Lemma ipsetup_turn w (Q : unit -> world -> Prop) : wifi_state w = WIFI_STATE_IPSETUP ->
  (forall w', turned E w w' -> Q tt w') -> wp (wifi_handle_ipsetup E) w Q.
Proof.
  intros Hs HQ. unfold wifi_handle_ipsetup. apply ewp_bind, addr_ok. intros b w1 K1 F1. destruct b; apply ewp_bind.
  - apply sp_configured. intros c l w2 K2 F2 Hc. rewrite F1 in F2, Hc. pose proof (keep_trans _ _ _ _ _ K1 K2) as K. cbn [app] in K.
    assert (Hend : forall w3 l, keep w w3 l -> files w3 = files w ->
      turn_row E (wifi_state_deadline w) (files w) WIFI_STATE_IPSETUP l WIFI_STATE_CONNECTED (files w) ->
      wp (wifi_set_state E WIFI_STATE_CONNECTED 0) w3 Q).
    { intros w3 l3 K3 F3 Hrow. apply sp_set_state. intros n w4 M4. eapply HQ, turned_moves; [exact K3 | exact M4 | done | ].
      by rewrite Hs, F3. }
    apply ewp_bind. destruct c; [ | eapply ewp_ret, Hend; [exact K | congruence | by constructor]].
    apply looked_yes in Hc as [Hc ->]. apply ewp_bind, sp_commit; rewrite F2.
    + intros r l w3 K3 F3 Hl. pose proof (keep_trans _ _ _ _ _ K K3) as K03. cbn [app] in K03.
      eapply ewp_ret, Hend; [exact K03 | congruence | ]. destruct Hl as [Hl | (-> & Hn & Hm)]; by constructor.
    + intros c w3 K3 Hn Hc3 F3. apply ewp_ret, sp_set_state. intros n w4 M4.
      eapply HQ, turned_moves; [exact (keep_trans _ _ _ _ _ K K3) | exact M4 | done | ]. rewrite Hs, F3. by constructor.
  - apply sp_timed_out. intros t w2 K2 F2 Ht. rewrite (k_deadline _ _ _ K1) in Ht. pose proof (keep_trans_r _ _ _ _ K1 K2) as K.
    destruct t; [ | eapply ewp_ret, HQ, turned_stays; [exact K | rewrite Hs, F2, F1; by constructor]].
    unfold wifi_flush_ip. apply ewp_bind, ewp_bind, sp_run; [done | done | ]. intros a w3 K3 F3. apply ewp_ret.
    apply ewp_bind, sp_run; [done | done | ]. intros b w4 K4 F4. apply ewp_bind, sp_configured.
    intros c l w5 K5 F5 Hc. rewrite F4, F3, F2, F1 in *.
    assert (K6 : keep w w5 ([AAddr false; ARun cmd_flush a; ARun CMD_KILL_UDHCPC b] ++ l)).
    { exact (keep_trans _ _ _ _ _ (keep_trans _ _ _ _ _ (keep_trans _ _ _ _ _ K K3) K4) K5). }
    destruct c.
    + apply looked_yes in Hc as [Hc ->]. rewrite app_nil_r in K6.
      apply ewp_bind, sp_remove_try. intros w6 K7 F6. apply sp_set_state. intros n w7 M7.
      eapply HQ, turned_moves; [by eapply keep_trans_r | exact M7 | done | ]. rewrite Hs. constructor; [done | done | by rewrite <- F5].
    + apply sp_set_state. intros n w7 M7. eapply HQ, turned_moves; [exact K6 | exact M7 | by exists n | ]. rewrite Hs, F5.
      by constructor.
Qed.

(** What a reset does first. *)
Lemma housekeeping_ok w (Q : unit -> world -> Prop) :
  (forall l w', housekeeping l -> keep w w' l -> files w' = files w -> Q tt w') ->
  wp (wifi_kill_daemons E;; wifi_reset_interface E) w Q.
Proof.
  intros HQ. unfold wifi_kill_daemons, wifi_reset_interface, wifi_flush_ip.
  apply ewp_bind, ewp_bind, sp_run; [done | done | ]. intros a w1 K1 F1. apply sp_delay; [done | ]. intros w2 K2 F2.
  apply ewp_bind, ewp_bind, sp_run; [done | done | ]. intros b w3 K3 F3. apply ewp_ret.
  apply ewp_bind, sp_run; [done | done | ]. intros c w4 K4 F4. apply ewp_bind, sp_delay; [done | ]. intros w5 K5 F5.
  apply ewp_bind, sp_run; [done | done | ]. intros d w6 K6 F6. apply sp_delay; [done | ]. intros w7 K7 F7.
  eapply (HQ [ARun CMD_KILL_ALL a; ARun cmd_flush b; ARun (cmd_link " down") c; ARun (cmd_link " up") d]); [by repeat eexists | | congruence].
  apply (keep_trans _ _ _ _ [_; _; _] K1). eapply keep_trans_l; [exact K2 | ]. apply (keep_trans _ _ _ _ [_; _] K3), (keep_trans _ _ _ _ [_] K4).
  eapply keep_trans_l; [exact K5 | ]. by eapply keep_trans_r.
Qed.

Lemma start_ap_ok w (Q : bool -> world -> Prop) :
  (forall ok l w', ap_acts E l ok -> keep w w' l -> others AP_FILES (files w) (files w') -> Q ok w') -> wp (wifi_start_ap E) w Q.
Proof.
  intros HQ. unfold wifi_start_ap, wifi_build_ap_ssid. apply ewp_bind, ewp_bind, sp_tick. intros w1 K1 F1. apply ewp_ret.
  assert (Hw : forall p f f', p ∈ AP_FILES -> others [p] f f' -> others AP_FILES f f').
  { intros p f f' Hp Ho q Hq. apply Ho. intros Hx. apply list_elem_of_singleton in Hx as ->. by apply Hq. }
  apply ewp_bind, sp_write_file. intros o w2 K2 O2 P2. pose proof (keep_trans_l _ _ _ _ K1 K2) as K12.
  apply (Hw WIFI_HOSTAPD_CONF) in O2; [ | by left]. rewrite F1 in O2. destruct o; cbn [negb].
  2: { apply ewp_ret, (HQ false []); [left; auto | done | done]. }
  apply ewp_bind, sp_write_file. intros o w3 K3 O3 P3. pose proof (keep_trans_l _ _ _ _ K12 K3) as K13.
  apply (Hw WIFI_DNSMASQ_CONF) in O3; [ | by right; left]. pose proof (others_trans _ _ _ _ O2 O3) as O. destruct o; cbn [negb].
  2: { apply ewp_ret, (HQ false []); [left; auto | done | done]. }
  apply ewp_bind, sp_run; [done | done | ]. intros a w4 K4 F4. apply ewp_bind, sp_run; [done | done | ]. intros b w5 K5 F5.
  pose proof (keep_trans_l _ _ _ _ K13 (keep_trans _ _ _ _ _ K4 K5)) as K15. cbn [app] in K15.
  assert (O5 : others AP_FILES (files w) (files w5)) by by rewrite F5, F4.
  destruct b; cbn [negb Z.eqb].
  - apply ewp_bind, sp_run; [done | done | ]. intros c w6 K6 F6. apply ewp_ret. destruct c; cbn [Z.eqb].
    + eapply (HQ true); [right; right; by exists a | by eapply (keep_trans _ _ _ _ _ K15) | by rewrite F6].
    + eapply (HQ false); [right; right; by exists a | by eapply (keep_trans _ _ _ _ _ K15) | by rewrite F6].
  - apply ewp_ret. eapply (HQ false); [right; left; split; [by exists a | done] | exact K15 | done].
Qed.

Lemma reset_turn w (Q : unit -> world -> Prop) : wifi_state w = WIFI_STATE_RESET ->
  (forall w', turned E w w' -> Q tt w') -> wp (wifi_handle_reset E) w Q.
Proof.
  intros Hs HQ. unfold wifi_handle_reset. apply (ewp_eq _ (bind (bind (wifi_kill_daemons E) (fun _ => wifi_reset_interface E)) (fun _ =>
    bind (wpasup_network_configured E WIFI_WPASUP_TRY_CONF) _)) w Q (eq_sym (ebind_assoc _ _ _ _))).
  apply ewp_bind, housekeeping_ok. intros l w1 Hl K1 F1. apply ewp_bind, sp_configured. intros t l1 w2 K2 F2 Ht.
  pose proof (keep_trans _ _ _ _ _ K1 K2) as K12. rewrite F1 in *.
  assert (Hwpa : forall cfg w3 l3, keep w w3 l3 -> files w3 = files w ->
    (forall ok, turn_row E (wifi_state_deadline w) (files w) WIFI_STATE_RESET (l3 ++ [ARun (cmd_wpa cfg) ok])
        (if ok : bool then WIFI_STATE_CONNECTING else WIFI_STATE_RESET) (files w)) ->
    wp (do ok <- wifi_start_wpa E cfg; if ok : bool then wifi_set_state E WIFI_STATE_CONNECTING WIFI_CONNECT_TIMEOUT_S else ret tt) w3 Q).
  { intros cfg w3 l3 K3 F3 Hrow. unfold wifi_start_wpa. apply ewp_bind, ewp_bind, sp_run; [done | done | ]. intros ok w4 K4 F4. apply ewp_ret.
    pose proof (keep_trans _ _ _ _ _ K3 K4) as K34. specialize (Hrow ok). destruct ok; cbn [Z.eqb].
    - apply sp_set_state. intros n w5 M5. eapply HQ, turned_moves; [exact K34 | exact M5 | by exists n | ]. by rewrite Hs, F4, F3.
    - eapply ewp_ret, HQ, turned_stays; [exact K34 | ]. by rewrite Hs, F4, F3. }
  apply ewp_bind. destruct t.
  - apply looked_yes in Ht as [Ht ->]. rewrite app_nil_r in K12.
    eapply ewp_ret, Hwpa; [exact K12 | done | ]. intros ok. by constructor.
  - apply ewp_bind, sp_configured. intros c l2 w3 K3 F3 Hc. rewrite F2 in *. apply ewp_ret.
    pose proof (keep_trans _ _ _ _ _ K12 K3) as K13. destruct c.
    + apply looked_yes in Hc as [Hc ->]. rewrite app_nil_r in K13.
      eapply Hwpa; [exact K13 | done | ]. intros ok. rewrite <- app_assoc. by constructor.
    + apply ewp_bind, start_ap_ok. intros ok l' w4 Ha K4 O4. rewrite F3 in O4. pose proof (keep_trans _ _ _ _ _ K13 K4) as K14.
      rewrite <- !app_assoc in K14.
      pose proof (row_reset_ap E (wifi_state_deadline w) (files w) l l1 l2 l' ok (files w4) Hl Ht Hc Ha O4) as Hrow. destruct ok.
      * apply sp_set_state. intros n w5 M5. eapply HQ, turned_moves; [exact K14 | exact M5 | done | ]. by rewrite Hs.
      * eapply ewp_ret, HQ, turned_stays; [exact K14 | ]. by rewrite Hs.
Qed.
End Turns.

◆ ◆ ◆

● Instructions for the task:
Give an exact copy of the lines above from the line with "assert (K6 : keep" up to and including the line with "assert (Hw : forall", and leave everything else out.

● Answer space:
    assert (K6 : keep w w5 ([AAddr false; ARun cmd_flush a; ARun CMD_KILL_UDHCPC b] ++ l)).
    { exact (keep_trans _ _ _ _ _ (keep_trans _ _ _ _ _ (keep_trans _ _ _ _ _ K K3) K4) K5). }
    destruct c.
    + apply looked_yes in Hc as [Hc ->]. rewrite app_nil_r in K6.
      apply ewp_bind, sp_remove_try. intros w6 K7 F6. apply sp_set_state. intros n w7 M7.
      eapply HQ, turned_moves; [by eapply keep_trans_r | exact M7 | done | ]. rewrite Hs. constructor; [done | done | by rewrite <- F5].
    + apply sp_set_state. intros n w7 M7. eapply HQ, turned_moves; [exact K6 | exact M7 | by exists n | ]. rewrite Hs, F5.
      by constructor.
Qed.

(** What a reset does first. *)
Lemma housekeeping_ok w (Q : unit -> world -> Prop) :
  (forall l w', housekeeping l -> keep w w' l -> files w' = files w -> Q tt w') ->
  wp (wifi_kill_daemons E;; wifi_reset_interface E) w Q.
Proof.
  intros HQ. unfold wifi_kill_daemons, wifi_reset_interface, wifi_flush_ip.
  apply ewp_bind, ewp_bind, sp_run; [done | done | ]. intros a w1 K1 F1. apply sp_delay; [done | ]. intros w2 K2 F2.
  apply ewp_bind, ewp_bind, sp_run; [done | done | ]. intros b w3 K3 F3. apply ewp_ret.
  apply ewp_bind, sp_run; [done | done | ]. intros c w4 K4 F4. apply ewp_bind, sp_delay; [done | ]. intros w5 K5 F5.
  apply ewp_bind, sp_run; [done | done | ]. intros d w6 K6 F6. apply sp_delay; [done | ]. intros w7 K7 F7.
  eapply (HQ [ARun CMD_KILL_ALL a; ARun cmd_flush b; ARun (cmd_link " down") c; ARun (cmd_link " up") d]); [by repeat eexists | | congruence].
  apply (keep_trans _ _ _ _ [_; _; _] K1). eapply keep_trans_l; [exact K2 | ]. apply (keep_trans _ _ _ _ [_; _] K3), (keep_trans _ _ _ _ [_] K4).
  eapply keep_trans_l; [exact K5 | ]. by eapply keep_trans_r.
Qed.

Lemma start_ap_ok w (Q : bool -> world -> Prop) :
  (forall ok l w', ap_acts E l ok -> keep w w' l -> others AP_FILES (files w) (files w') -> Q ok w') -> wp (wifi_start_ap E) w Q.
Proof.
  intros HQ. unfold wifi_start_ap, wifi_build_ap_ssid. apply ewp_bind, ewp_bind, sp_tick. intros w1 K1 F1. apply ewp_ret.
  assert (Hw : forall p f f', p ∈ AP_FILES -> others [p] f f' -> others AP_FILES f f').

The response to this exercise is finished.